The saga takes place in the Wizarding World of Harry Potter, conceived and written by JK Rowling. These additional stories follow the adventures of Newt Scamander, the world’s top, (and only) magizoologist. They take place before the Harry Potter series, when Albus Dumbledore was a comparatively young man with an average sized beard just beginning to gray.
The main conflict in the story is between Dumbledore, the master of Hogwarts, and an extremely powerful wizard, Grindelwald, an evil wizard who wants to destroy all the muggles (non-magic people.) The story is complicated by Dumbledore and Grindelwald; former homosexual relationship when they made an unbreakable blood pact. As a result, they physically can’t fight each other. The whole movie is a series of standoffs between the followers of the two wizards until the very end.
Aside from this complicated relationship, there are many other aspects of this film that distance it from the fun, childhood stories of Harry Potter. “Fantastic Beasts” seems to be made for an older audience. Even the title hints at a mystery behind Dumbledore. This head wizard isn’t the protagonist of the film, but he is very much a background father figure like in the Harry Potter movies.
Still, the film tends to highlight his weaknesses, trying to place him in between who he was as head wizard and a new characterization of a muddied hero.

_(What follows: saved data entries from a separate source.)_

(** The member lists the program ends up with for one pair of lists
    (lines 108-127 of [main]). *)
Definition delta (local_list uw_list : list string) : list string * list string :=
  if negb (PyStr.set_eqb local_list uw_list)
  then (collect_missing local_list uw_list, collect_missing uw_list local_list)
  else ([], []).

(** The slices the batch loops send for a list of members. *)
Definition chunks (members : list string) : list (list string) :=
  map (fun i => PyStr.slice members i (i + chunk_size))
      (PyStr.range0 (List.length members) chunk_size).

(* ================================================================== *)
(** ** Reading a trace *)
(* ================================================================== *)

Definition is_put (e : event) : bool :=
  match e with EvPut _ _ _ => true | _ => false end.

Definition is_delete (e : event) : bool :=
  match e with EvDelete _ _ _ => true | _ => false end.

Definition is_call (e : event) : bool := is_put e || is_delete e.

Definition is_exit (e : event) : bool :=
  match e with EvExit _ => true | _ => false end.

(** The answer a batch call got. *)
Definition call_answer (e : event) : option (answer Z) :=
  match e with
  | EvPut _ _ res | EvDelete _ _ res => Some res
  | _ => None
  end.

Fixpoint put_batches (t : trace) : list (list string) :=
  match t with
  | [] => []
  | EvPut _ members _ :: t' => members :: put_batches t'
  | _ :: t' => put_batches t'
  end.

Fixpoint delete_batches (t : trace) : list (list string) :=
  match t with
  | [] => []
  | EvDelete _ members _ :: t' => members :: delete_batches t'
  | _ :: t' => delete_batches t'
  end.

Definition ceil_div (n d : nat) : nat := (n + d - 1) / d.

It’s as if someone were to write a backstory for Gandalf and give him a complicated relationship with Sauron. That sense of mystery contributes to the character, and when taken from him, it makes him seem like less of an upright character.
Overall, Secrets of Dumbledore is an exciting movie with a few hilarious scenes and all sorts of fantastic beasts. It’s worth a watch for those familiar with the saga. But with all the work the film has to do in resolving the conflict, there’s not much room to explore the questions raised in the film and develop its themes.